Take the material below and reproduce, word for word, only the lines from the line with "(Hart ROM_BASE x" through the line with "destruct (Z.eqb_spec (u64".

/---

(* ===== verification/RomBoot.v ===== *)
(** The ROM image of the FPGA boot loader as a whole: [main] of [main.c], and a hart from its reset
    vector ([startup.S]) to the jump into the image. *)
From stdpp Require Import relations.
From S2P Require Import Prelude Machine Uart Board Spi Crc Sd Gpt Boot Card Smp Startup Riscv Rom Rom64 RomUart RomSpi RomSd RomCopy RomGpt.

(** [startup.S] puts the stack of the boot hart here. *)
Definition STACK_TOP : Z := 0x84000000.

(** Where the compiler has put the arrays: in the frames of [gpt_find_boot_partition] and [sd_copy],
    below the 16 bytes of [main]; and the device tree, behind the code. *)
Definition rom_layout : Layout := {|
  lba1_buf := STACK_TOP - 16 - 592;
  lba2_buf := STACK_TOP - 16 - 1104;
  ff_buf := STACK_TOP - 16 - 1104 - 208;
  dtb_addr := 0x10d00
|}.
#[local] Existing Instance rom_layout.

(** The boot hart's stack, as deep as it gets. *)
Definition stack_depth : Z := 1440.
Definition stack_part (a : Z) : Prop := in_range (STACK_TOP - stack_depth) stack_depth a.

(** Runs an instruction on a control register. *)
Ltac run_csr :=
  pcs;
  lazymatch goal with
  | |- follows ?img ?priv ?r (Hart ?pc ?x ?c ?w) ?Q =>
      let f := eval vm_compute in (fetch img pc) in
      lazymatch f with
      | Some (?i, ?len) => eapply (follows_run img priv pc i len); [fetched f | reflexivity | pcs]
      end
  end.

Section boot.
Context `{!Bus D}.

(** [main] up to the copy of the image. *)
Definition main_tables : M D (option Z) :=
  init_uart 50000000 115200 ;;
  print_uart ("Hello World!" +:+ crlf) ;;
  load_tables.

(** The image ends below the stack. *)
Definition fits (c : world D) : Prop :=
  image_room stack_part image_base c.

Lemma main_code n c x csr w :
  xget x 2 = STACK_TOP -> xget x 1 mod 2 = 0 -> agree stack_part c w ->
  (forall a, stack_part a -> w_mem c !! a = None) ->
  (forall c', main_tables n c = (Val None, c') -> fits c') ->
  follows reset_vec_64 stack_part (main n c) (Hart 0x10b1e x csr w) (fun e _ h' =>
    match e with Jump pc a1 => h_pc h' = pc /\ xget (h_x h') 10 = 0 /\ xget (h_x h') 11 = a1 end).
Proof.
  intros H2 Hra Hag Hbl Hfits. unfold STACK_TOP in H2.
  assert (Hs0 : stack_ok stack_part 16 0x84000000).
  { split; [done|]. intros a Ha. unfold stack_part, in_range, stack_depth, STACK_TOP. lia. }
  assert (Hs1 : stack_ok stack_part 1424 0x83fffff0).
  { split; [done|]. intros a Ha. unfold stack_part, in_range, stack_depth, STACK_TOP. lia. }
  assert (Hb : forall b, 0x83fffa60 <= b -> b + 512 <= 0x84000000 -> blank b 512 c).
  { intros b Hb1 Hb2 a Ha. apply Hbl. unfold stack_part, in_range, stack_depth, STACK_TOP in *. lia. }
  assert (Hbl1 : blank lba1_buf 512 c) by by apply Hb. assert (Hbl2 : blank lba2_buf 512 c) by by apply Hb.
  unfold main. do 7 run. apply follows_bind_eq.
  keep_blank lba1_buf (cl_init_uart (A := fun k => ~ in_range lba1_buf 512 k)).
  keep_blank lba2_buf (cl_init_uart (A := fun k => ~ in_range lba2_buf 512 k)).
  call (init_uart_code stack_part 50000000 115200).
  { done. } back_void. intros Hb2a Hb1a E1. run. run. run. apply follows_bind_eq.
  keep_blank lba1_buf (keeps_print_uart (A := fun k => ~ in_range lba1_buf 512 k)).
  keep_blank lba2_buf (keeps_print_uart (A := fun k => ~ in_range lba2_buf 512 k)).
  call (print_uart_code stack_part ("Hello World!" +:+ crlf)). back_void. intros Hb2b Hb1b E2.
  run. run. run. run. apply follows_bind. eapply follows_mono.
  { eapply (gpt_code stack_part _ _ _ 0x83fffff0 image_base).
    - by xgets.
    - exact Hs1.
    - done.
    - by xgets.
    - done.
    - done.
    - intros i Hi. unfold without, stack_part, in_range, stack_depth. cbn [ff_buf lba1_buf lba2_buf rom_layout]. unfold STACK_TOP. lia.
    - done.
    - done.
    - done.
    - by xgets.
    - done.
    - done.
    - intros c' E3. apply Hfits. unfold main_tables, mbind, M_bind. by rewrite E1, E2. }
  intros res c' [pc' x' csr' w'] Ha' ((Hpc & Hsv & Hcsr & _) & H10 & Br). cbn [h_pc h_x h_csr h_w] in *.
  subst csr'. revert Hpc. xgets. intros ->. rewrite u64_small by lia.
  run; [reflexivity|]. change (holds_cond Bne (u64 res) 0) with (negb (u64 res =? 0)). rewrite code_zero by lia.
  destruct (Z.eqb_spec res 0) as [->|]; cbn [negb]; pcs.
  - run. run. run. run. run. apply follows_ret; [done|]. cbn [h_pc h_x]. split_and!; [done | by xgets..].
  - rewrite spin_never. apply reach_here. by split.
Qed.

(** * The harts that wait *)

(** A register reads zero. *)
Lemma lw_zero v : 0 <= v < 2 ^ 32 -> (u64 (sextw v) =? 0) = (v =? 0).
Proof.
  intros Hv. destruct (Z.eqb_spec v 0) as [->|Hne]; [done|]. apply Z.eqb_neq. intros E. apply Hne.
  rewrite <- (u32_small v Hv), <- (u32_sextw v), <- (u32_u64 (sextw v)), E. done.
Qed.

Lemma pending_bit z : holds_cond Beq (Z.land (u64 z) 8) 0 = negb (Z.testbit z 3).
Proof.
  cbn [holds_cond]. change 8 with (2 ^ 3). rewrite land_bit by done. unfold u64. rewrite Z.mod_pow2_bits_low by lia.
  by destruct (Z.testbit z 3).
Qed.

(** The loop at 0x10060, at register [j]. *)
Lemma poll_code j n c x csr w :
  xget x 9 = msip_reg j -> 0 <= j < 256 -> agree stack_part c w ->
  follows reset_vec_64 stack_part (wait_while (v ← mmio_ld W32 (msip_reg j); mret (negb (v =? 0))) n c)
    (Hart 0x10060 x csr w) (fun _ c' h' => exists x' w',
      h' = Hart 0x10068 x' csr w' /\ agree stack_part c' w' /\ forall r, r <> 18 -> xget x' r = xget x r).
Proof.
  intros H9 Hj Hag. unfold msip_reg, CLINT_CTRL_ADDR in *.
  eapply (follows_wait_while _ _ (fun c' h' => exists x' w',
    h' = Hart 0x10060 x' csr w' /\ agree stack_part c' w' /\ forall r, r <> 18 -> xget x' r = xget x r)).
  - by intros c1 h1 (x1 & w1 & -> & Ha & _).
  - clear c Hag. intros m c1 h1 (x1 & w1 & -> & Ha & Hx). pose proof (Hx 9 ltac:(done)) as H9'. rewrite H9 in H9'.
    apply follows_bind. pcs. 
    eapply (follows_ld reset_vec_64 stack_part Lw (0x2000000 + 4 * j) 0x10060 18 9 0 4 x1 csr w1 m c1).
    + vm_compute; reflexivity.
    + rewrite H9', Z.add_0_r. apply u64_small. lia.
    + unfold in_rom. apply andb_true_iff. split; [apply negb_true_iff, andb_false_iff; right; apply Z.ltb_ge; vm_compute (Z.of_nat _); unfold ROM_BASE; lia | apply Z.ltb_lt; unfold DRAM_BASE; lia].
    + done.
    + intros v c' w' Hv Ha' _ _. cbn [load_width bits extend] in *.
      run; [reflexivity|]. change (holds_cond Bne (u64 (sextw v)) 0) with (negb (u64 (sextw v) =? 0)).
      rewrite lw_zero by done. destruct (v =? 0); cbn [negb]; pcs; (apply follows_ret; [done|]);
        (eexists _, _; split_and!; [reflexivity | done | intros r Hr; rewrite xget_set_ne by done; by apply Hx]).
  - by exists x, w.
Qed.

(** [smp_resume] from label 42 on, at 0x1003c. *)
Lemma join_code n c x csr w :
  0 <= u64 (csr 0xf14) < 256 -> agree stack_part c w ->
  follows reset_vec_64 stack_part (smp_join (u64 (csr 0xf14)) (Z.testbit (csr 0x344) 3) n c) (Hart 0x1003c x csr w)
    (fun _ c' h' => exists x' w', h' = Hart 0x10078 x' csr w' /\ agree stack_part c' w').
Proof.
  intros Hid Hag. unfold smp_join. apply follows_bind.
  eapply follows_mono.
  { eapply (follows_wait_while _ _ (fun c' h' => exists x', h' = Hart 0x1003c x' csr w /\ agree stack_part c' w)
      (mret _) n c _ (fun _ c' h' => exists x', h' = Hart 0x1004c x' csr w /\ agree stack_part c' w)).
    - by intros c1 h1 (x1 & -> & Ha).
    - intros m c1 h1 (x1 & -> & Ha). run_csr. run_csr. run. run; [reflexivity|].
      replace (holds_cond Beq _ _) with (negb (Z.testbit (csr 0x344) 3)) by (symmetry; apply pending_bit).
      change (if 0 =? 0 then csr else _) with csr.
      destruct (Z.testbit (csr 0x344) 3); cbn [negb]; pcs; (apply follows_ret; [done|]); by eexists.
    - by exists x. }
  intros [] c1 h1 _ (x1 & -> & Ha1). run. run_csr. run. run.
  change (if 0 =? 0 then csr else _) with csr. apply follows_bind.
  eapply (follows_st reset_vec_64 stack_part W32 (msip_reg (u64 (csr 0xf14))) 0 0x1005c 0 18 0 4).
  { vm_compute; reflexivity. }
  { xgets. rewrite Z.shiftl_mul_pow2 by lia. unfold msip_reg, CLINT_CTRL_ADDR. pose proof (u64_range (csr 0xf14)); generalize dependent (u64 (csr 0xf14)); intros i Hid _. change (2 ^ 2) with 4. rewrite Z.add_0_r, !u64_u64, (u64_small (i * 4)), u64_small by lia. lia. }
  { apply Z.ltb_lt. unfold msip_reg, CLINT_CTRL_ADDR, DRAM_BASE. lia. }
  { done. }
  { done. }
  intros c2 w2 Ha2 _ _.
  eapply (follows_for_in _ _ (fun l c' h' => exists k x' w', l = seqZ k (256 - k) /\ 0 <= k <= 256
    /\ h' = Hart (if l is [] then 0x10078 else 0x10060) x' csr w' /\ agree stack_part c' w' /\ xget x' 9 = msip_reg k)).
  - intros j l c3 h3 (k & x3 & w3 & Hl & Hk & -> & Ha3 & H9).
    destruct (decide (k = 256)) as [->|]; [done|]. rewrite seqZ_cons in Hl by lia. injection Hl as -> ->.
    cbn beta iota. eapply follows_then, follows_mono; [apply (poll_code k); [done | lia | done]|].
    intros [] c4 h4 _ (x4 & w4 & -> & Ha4 & Hx4). pose proof (Hx4 9 ltac:(done)) as H9'. rewrite H9 in H9'.
    unfold msip_reg, CLINT_CTRL_ADDR in H9'.
    run. run. run. run; [reflexivity|].
    replace (holds_cond Blt _ _) with (k + 1 <? 256).
    2: { cbn [holds_cond]. rewrite !s64_small by lia. destruct (Z.ltb_spec (k + 1) 256), (Z.ltb_spec (33554432 + 4 * k + 4) 33555456); lia. }
    replace (Z.succ k) with (k + 1) by lia. replace (Z.pred (256 - k)) with (256 - (k + 1)) by lia.
    assert (E : (if k + 1 <? 256 then 65652 + -20 else 65652 + 4) = if seqZ (k + 1) (256 - (k + 1)) is [] then 65656 else 65632).
    { destruct (Z.ltb_spec (k + 1) 256); [rewrite seqZ_cons by lia; reflexivity | by rewrite seqZ_nil by lia]. }
    rewrite E. apply follows_done; [done|]. exists (k + 1). eexists _, _.
    split_and!; [done | lia.. | reflexivity | done | xgets; rewrite u64_small by lia; unfold msip_reg, CLINT_CTRL_ADDR; lia].
  - intros c3 h3 (k & x3 & w3 & Hl & Hk & -> & Ha3 & _). cbn [h_w]. split; [done|]. by eexists _, _.
  - exists 0. eexists _, _. split_and!; [done | lia.. | reflexivity | done | by xgets].
Qed.

(** * From reset *)

(** A hart at the first instruction, with any registers. *)
Lemma boot_code n d m tr x csr :
  0 <= u64 (csr 0xf14) < 256 ->
  (forall c', main_tables n (World d ∅ tr) = (Val None, c') -> fits c') ->
  follows reset_vec_64 stack_part (prog_start (u64 (csr 0xf14)) (Z.testbit (csr 0x344) 3) n (World d ∅ tr))
    (Hart ROM_BASE x csr (World d m tr)) (fun e _ h' =>
    match e with Jump pc a1 => h_pc h' = pc /\ xget (h_x h') 10 = u64 (csr 0xf14) /\ xget (h_x h') 11 = a1 end).
Proof.
  intros Hid Hfits. unfold ROM_BASE, prog_start. change (Z.of_nat NONSMP_HART) with 0.
  run. run_csr. run. run_csr. change (if 0 =? 0 then upd csr _ _ else _) with (upd csr 0x304 (xget (xset x 18 8) 18)).
  set (csr1 := upd csr _ _). assert (E1 : csr1 0xf14 = csr 0xf14) by reflexivity. assert (E2 : csr1 0x344 = csr 0x344) by reflexivity.
  rewrite <- E1, <- E2 in *. clearbody csr1.
  run; [reflexivity|].
  replace (holds_cond Bne _ _) with (negb (u64 (csr1 0xf14) =? 0)) by (cbn [holds_cond]; by rewrite Z.eqb_sym).
  destruct (Z.eqb_spec (u64 (csr1 0xf14)) 0) as [E|E]; cbn [negb]; pcs.
  - run. run. run. rewrite E. apply main_code; [by xgets | by xgets | by split | done | done].
  - apply follows_bind. eapply follows_mono; [apply join_code; [done | by split]|].
    intros [] c1 h1 _ (x1 & w1 & -> & Ha1). run_csr. run. run. run. run. run.
    apply follows_ret; [done|]. cbn [h_pc h_x]. split_and!; [done | by xgets..].
Qed.
End boot.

\---

Exercise response:
    (Hart ROM_BASE x csr (World d m tr)) (fun e _ h' =>
    match e with Jump pc a1 => h_pc h' = pc /\ xget (h_x h') 10 = u64 (csr 0xf14) /\ xget (h_x h') 11 = a1 end).
Proof.
  intros Hid Hfits. unfold ROM_BASE, prog_start. change (Z.of_nat NONSMP_HART) with 0.
  run. run_csr. run. run_csr. change (if 0 =? 0 then upd csr _ _ else _) with (upd csr 0x304 (xget (xset x 18 8) 18)).
  set (csr1 := upd csr _ _). assert (E1 : csr1 0xf14 = csr 0xf14) by reflexivity. assert (E2 : csr1 0x344 = csr 0x344) by reflexivity.
  rewrite <- E1, <- E2 in *. clearbody csr1.
  run; [reflexivity|].
  replace (holds_cond Bne _ _) with (negb (u64 (csr1 0xf14) =? 0)) by (cbn [holds_cond]; by rewrite Z.eqb_sym).
  destruct (Z.eqb_spec (u64 (csr1 0xf14)) 0) as [E|E]; cbn [negb]; pcs.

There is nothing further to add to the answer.